* _Dataset excerpts_
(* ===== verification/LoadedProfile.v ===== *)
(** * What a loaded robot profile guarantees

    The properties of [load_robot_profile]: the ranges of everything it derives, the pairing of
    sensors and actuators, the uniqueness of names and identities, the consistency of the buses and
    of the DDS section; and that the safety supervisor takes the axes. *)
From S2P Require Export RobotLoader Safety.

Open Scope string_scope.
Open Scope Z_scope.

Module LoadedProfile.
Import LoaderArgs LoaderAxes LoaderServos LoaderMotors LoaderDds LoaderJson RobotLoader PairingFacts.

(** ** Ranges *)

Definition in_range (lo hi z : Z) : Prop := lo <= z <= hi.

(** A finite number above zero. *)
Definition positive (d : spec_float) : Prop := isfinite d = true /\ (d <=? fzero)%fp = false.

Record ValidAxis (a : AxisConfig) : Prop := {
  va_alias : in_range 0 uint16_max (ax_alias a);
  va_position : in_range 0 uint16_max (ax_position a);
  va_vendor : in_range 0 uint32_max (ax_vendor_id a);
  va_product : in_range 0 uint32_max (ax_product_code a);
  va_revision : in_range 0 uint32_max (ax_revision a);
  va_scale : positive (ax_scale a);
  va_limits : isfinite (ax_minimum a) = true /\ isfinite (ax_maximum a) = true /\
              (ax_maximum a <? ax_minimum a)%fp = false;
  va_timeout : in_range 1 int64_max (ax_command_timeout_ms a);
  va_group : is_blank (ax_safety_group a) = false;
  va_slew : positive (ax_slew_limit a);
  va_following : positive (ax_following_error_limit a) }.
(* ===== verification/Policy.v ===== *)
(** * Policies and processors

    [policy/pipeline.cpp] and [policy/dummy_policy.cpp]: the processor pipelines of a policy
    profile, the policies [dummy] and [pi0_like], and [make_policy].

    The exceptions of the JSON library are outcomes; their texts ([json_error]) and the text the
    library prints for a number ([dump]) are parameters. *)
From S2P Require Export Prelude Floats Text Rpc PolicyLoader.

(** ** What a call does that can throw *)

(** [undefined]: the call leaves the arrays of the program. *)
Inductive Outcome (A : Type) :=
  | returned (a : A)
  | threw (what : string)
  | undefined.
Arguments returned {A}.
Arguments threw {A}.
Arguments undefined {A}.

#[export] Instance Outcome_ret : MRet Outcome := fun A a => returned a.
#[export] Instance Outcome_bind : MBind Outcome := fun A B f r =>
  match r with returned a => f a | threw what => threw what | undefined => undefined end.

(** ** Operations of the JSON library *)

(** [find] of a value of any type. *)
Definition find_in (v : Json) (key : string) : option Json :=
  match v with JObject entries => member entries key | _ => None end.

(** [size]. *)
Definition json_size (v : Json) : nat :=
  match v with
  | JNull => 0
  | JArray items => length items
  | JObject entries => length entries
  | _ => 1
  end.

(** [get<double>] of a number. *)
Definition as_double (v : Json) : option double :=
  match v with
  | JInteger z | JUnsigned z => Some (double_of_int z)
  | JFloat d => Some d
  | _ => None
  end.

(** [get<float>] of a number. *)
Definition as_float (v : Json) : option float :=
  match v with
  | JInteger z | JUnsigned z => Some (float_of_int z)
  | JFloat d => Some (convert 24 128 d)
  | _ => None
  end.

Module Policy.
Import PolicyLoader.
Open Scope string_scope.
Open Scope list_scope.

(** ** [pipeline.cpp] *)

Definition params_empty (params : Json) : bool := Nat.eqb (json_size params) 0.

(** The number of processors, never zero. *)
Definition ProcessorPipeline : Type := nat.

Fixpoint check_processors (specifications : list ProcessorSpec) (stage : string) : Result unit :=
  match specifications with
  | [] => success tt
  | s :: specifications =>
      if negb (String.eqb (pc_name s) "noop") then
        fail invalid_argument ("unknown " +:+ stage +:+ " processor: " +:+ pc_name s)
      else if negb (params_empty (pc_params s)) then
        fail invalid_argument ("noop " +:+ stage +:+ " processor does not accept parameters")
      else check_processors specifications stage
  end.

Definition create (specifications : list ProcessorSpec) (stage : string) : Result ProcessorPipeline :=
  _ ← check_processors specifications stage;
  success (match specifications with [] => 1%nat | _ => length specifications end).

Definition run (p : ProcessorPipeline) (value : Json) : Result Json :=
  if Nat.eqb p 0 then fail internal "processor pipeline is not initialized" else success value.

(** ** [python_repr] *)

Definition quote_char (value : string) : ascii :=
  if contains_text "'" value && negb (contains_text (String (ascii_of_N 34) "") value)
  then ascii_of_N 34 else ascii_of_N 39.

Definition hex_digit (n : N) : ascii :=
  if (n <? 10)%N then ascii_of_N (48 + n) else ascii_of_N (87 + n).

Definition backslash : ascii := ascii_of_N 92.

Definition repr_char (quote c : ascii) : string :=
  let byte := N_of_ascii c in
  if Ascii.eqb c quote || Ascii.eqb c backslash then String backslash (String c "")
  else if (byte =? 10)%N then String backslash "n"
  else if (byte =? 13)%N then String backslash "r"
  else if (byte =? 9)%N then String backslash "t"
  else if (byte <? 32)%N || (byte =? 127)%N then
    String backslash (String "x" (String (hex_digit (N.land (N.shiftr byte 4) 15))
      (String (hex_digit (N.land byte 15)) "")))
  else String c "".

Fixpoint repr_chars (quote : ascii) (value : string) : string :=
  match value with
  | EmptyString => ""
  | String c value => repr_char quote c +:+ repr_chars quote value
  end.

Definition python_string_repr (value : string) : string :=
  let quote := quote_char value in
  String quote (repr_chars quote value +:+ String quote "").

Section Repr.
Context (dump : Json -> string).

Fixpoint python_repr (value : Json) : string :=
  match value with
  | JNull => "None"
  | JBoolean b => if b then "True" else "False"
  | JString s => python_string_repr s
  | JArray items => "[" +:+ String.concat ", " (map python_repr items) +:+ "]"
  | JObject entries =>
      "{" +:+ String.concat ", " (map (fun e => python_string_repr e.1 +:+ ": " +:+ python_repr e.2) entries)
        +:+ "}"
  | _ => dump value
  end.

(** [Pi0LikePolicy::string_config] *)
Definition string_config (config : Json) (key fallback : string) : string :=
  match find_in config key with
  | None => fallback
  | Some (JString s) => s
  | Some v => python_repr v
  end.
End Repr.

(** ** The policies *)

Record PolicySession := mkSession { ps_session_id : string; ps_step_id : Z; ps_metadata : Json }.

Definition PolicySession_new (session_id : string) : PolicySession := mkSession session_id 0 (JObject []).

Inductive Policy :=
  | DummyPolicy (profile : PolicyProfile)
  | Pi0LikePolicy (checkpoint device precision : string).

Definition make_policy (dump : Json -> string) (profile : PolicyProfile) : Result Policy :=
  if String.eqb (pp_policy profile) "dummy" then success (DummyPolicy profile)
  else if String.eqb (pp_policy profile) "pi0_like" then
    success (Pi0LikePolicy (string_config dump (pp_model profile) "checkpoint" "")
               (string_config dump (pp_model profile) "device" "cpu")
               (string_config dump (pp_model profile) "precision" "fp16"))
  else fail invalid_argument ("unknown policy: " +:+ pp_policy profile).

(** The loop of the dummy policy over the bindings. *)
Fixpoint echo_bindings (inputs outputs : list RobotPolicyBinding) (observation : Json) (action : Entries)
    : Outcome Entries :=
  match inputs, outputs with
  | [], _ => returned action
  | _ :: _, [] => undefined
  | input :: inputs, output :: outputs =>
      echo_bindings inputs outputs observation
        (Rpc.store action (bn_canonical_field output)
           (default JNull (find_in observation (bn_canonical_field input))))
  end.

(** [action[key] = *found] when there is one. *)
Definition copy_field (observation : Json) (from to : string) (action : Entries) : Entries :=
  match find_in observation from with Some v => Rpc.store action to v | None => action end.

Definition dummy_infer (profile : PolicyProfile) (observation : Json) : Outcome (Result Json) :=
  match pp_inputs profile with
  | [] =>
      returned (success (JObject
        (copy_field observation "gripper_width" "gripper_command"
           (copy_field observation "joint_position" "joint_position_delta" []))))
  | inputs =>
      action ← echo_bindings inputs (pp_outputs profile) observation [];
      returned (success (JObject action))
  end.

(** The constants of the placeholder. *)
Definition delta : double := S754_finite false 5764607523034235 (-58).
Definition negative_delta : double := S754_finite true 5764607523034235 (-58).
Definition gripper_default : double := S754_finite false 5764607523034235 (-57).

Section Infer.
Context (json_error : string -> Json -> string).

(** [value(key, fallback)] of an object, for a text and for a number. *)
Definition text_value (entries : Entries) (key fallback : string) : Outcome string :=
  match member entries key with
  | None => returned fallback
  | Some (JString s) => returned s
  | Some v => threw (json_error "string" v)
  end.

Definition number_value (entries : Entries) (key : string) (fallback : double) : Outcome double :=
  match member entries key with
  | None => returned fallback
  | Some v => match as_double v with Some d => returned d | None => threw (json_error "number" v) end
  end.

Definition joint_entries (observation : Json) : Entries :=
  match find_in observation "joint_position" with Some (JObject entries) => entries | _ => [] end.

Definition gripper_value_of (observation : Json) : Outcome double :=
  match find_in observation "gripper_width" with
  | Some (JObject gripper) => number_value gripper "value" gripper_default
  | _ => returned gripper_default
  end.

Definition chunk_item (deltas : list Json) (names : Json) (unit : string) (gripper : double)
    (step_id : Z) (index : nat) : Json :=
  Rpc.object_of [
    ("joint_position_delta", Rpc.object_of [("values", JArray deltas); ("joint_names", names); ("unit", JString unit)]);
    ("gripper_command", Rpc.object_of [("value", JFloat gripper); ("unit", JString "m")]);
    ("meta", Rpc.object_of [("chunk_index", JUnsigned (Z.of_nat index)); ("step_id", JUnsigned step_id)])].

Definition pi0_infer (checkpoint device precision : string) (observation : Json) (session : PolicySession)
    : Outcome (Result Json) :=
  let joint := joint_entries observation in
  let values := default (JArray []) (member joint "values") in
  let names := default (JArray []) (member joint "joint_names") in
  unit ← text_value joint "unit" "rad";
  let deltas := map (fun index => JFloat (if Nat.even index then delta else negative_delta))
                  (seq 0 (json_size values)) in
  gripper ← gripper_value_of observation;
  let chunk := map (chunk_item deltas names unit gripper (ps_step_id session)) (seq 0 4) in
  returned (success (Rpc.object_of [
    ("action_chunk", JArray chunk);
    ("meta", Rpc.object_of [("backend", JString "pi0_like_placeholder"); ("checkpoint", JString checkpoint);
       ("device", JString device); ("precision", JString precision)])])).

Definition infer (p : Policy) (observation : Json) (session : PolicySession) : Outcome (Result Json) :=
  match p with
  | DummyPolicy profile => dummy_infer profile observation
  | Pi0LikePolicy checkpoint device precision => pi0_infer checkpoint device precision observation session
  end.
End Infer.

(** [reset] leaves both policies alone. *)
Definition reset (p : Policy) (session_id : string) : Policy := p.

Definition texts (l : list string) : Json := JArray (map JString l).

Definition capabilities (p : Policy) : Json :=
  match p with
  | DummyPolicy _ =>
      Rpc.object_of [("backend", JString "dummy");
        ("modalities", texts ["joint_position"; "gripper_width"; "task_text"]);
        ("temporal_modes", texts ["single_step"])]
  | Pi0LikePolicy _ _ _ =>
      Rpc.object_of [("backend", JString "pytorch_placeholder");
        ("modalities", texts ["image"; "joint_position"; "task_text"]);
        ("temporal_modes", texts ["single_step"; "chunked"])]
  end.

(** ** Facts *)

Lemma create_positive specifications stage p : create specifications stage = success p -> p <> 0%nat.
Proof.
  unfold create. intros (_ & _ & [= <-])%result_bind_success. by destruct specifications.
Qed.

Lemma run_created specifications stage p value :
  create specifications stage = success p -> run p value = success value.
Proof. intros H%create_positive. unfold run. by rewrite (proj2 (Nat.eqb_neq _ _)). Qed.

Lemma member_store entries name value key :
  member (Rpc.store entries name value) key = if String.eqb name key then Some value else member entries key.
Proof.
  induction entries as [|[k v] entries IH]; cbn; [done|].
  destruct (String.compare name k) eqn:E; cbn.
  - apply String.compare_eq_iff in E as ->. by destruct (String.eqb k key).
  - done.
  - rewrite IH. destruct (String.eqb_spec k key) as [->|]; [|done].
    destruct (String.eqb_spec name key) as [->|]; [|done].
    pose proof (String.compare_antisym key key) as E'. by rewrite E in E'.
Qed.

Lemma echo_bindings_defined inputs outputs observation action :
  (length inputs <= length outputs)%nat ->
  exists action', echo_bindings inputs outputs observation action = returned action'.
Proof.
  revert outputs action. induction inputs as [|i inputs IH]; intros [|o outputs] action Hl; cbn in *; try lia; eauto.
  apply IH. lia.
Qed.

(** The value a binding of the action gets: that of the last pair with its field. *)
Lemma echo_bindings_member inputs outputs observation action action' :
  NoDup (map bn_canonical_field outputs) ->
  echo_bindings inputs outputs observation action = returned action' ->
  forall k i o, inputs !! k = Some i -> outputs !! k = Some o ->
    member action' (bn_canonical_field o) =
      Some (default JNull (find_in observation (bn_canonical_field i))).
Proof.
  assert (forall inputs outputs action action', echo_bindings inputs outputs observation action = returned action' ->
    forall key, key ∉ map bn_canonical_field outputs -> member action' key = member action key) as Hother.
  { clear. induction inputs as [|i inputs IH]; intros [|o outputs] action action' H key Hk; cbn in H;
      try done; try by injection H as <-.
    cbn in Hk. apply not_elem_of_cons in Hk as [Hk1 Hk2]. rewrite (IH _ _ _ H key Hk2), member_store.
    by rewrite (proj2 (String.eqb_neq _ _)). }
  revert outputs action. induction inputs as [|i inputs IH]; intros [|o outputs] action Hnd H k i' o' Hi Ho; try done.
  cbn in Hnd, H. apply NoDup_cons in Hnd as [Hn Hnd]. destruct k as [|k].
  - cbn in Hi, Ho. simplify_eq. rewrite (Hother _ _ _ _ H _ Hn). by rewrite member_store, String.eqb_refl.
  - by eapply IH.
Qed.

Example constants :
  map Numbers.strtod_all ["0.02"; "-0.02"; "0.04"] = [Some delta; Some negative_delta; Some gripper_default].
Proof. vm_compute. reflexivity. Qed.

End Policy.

* _Required work_
Copy out each line of the data where the string "device" appears.

* _Solution for this task_
  | Pi0LikePolicy (checkpoint device precision : string).
               (string_config dump (pp_model profile) "device" "cpu")
Definition pi0_infer (checkpoint device precision : string) (observation : Json) (session : PolicySession)
       ("device", JString device); ("precision", JString precision)])])).
  | Pi0LikePolicy checkpoint device precision => pi0_infer checkpoint device precision observation session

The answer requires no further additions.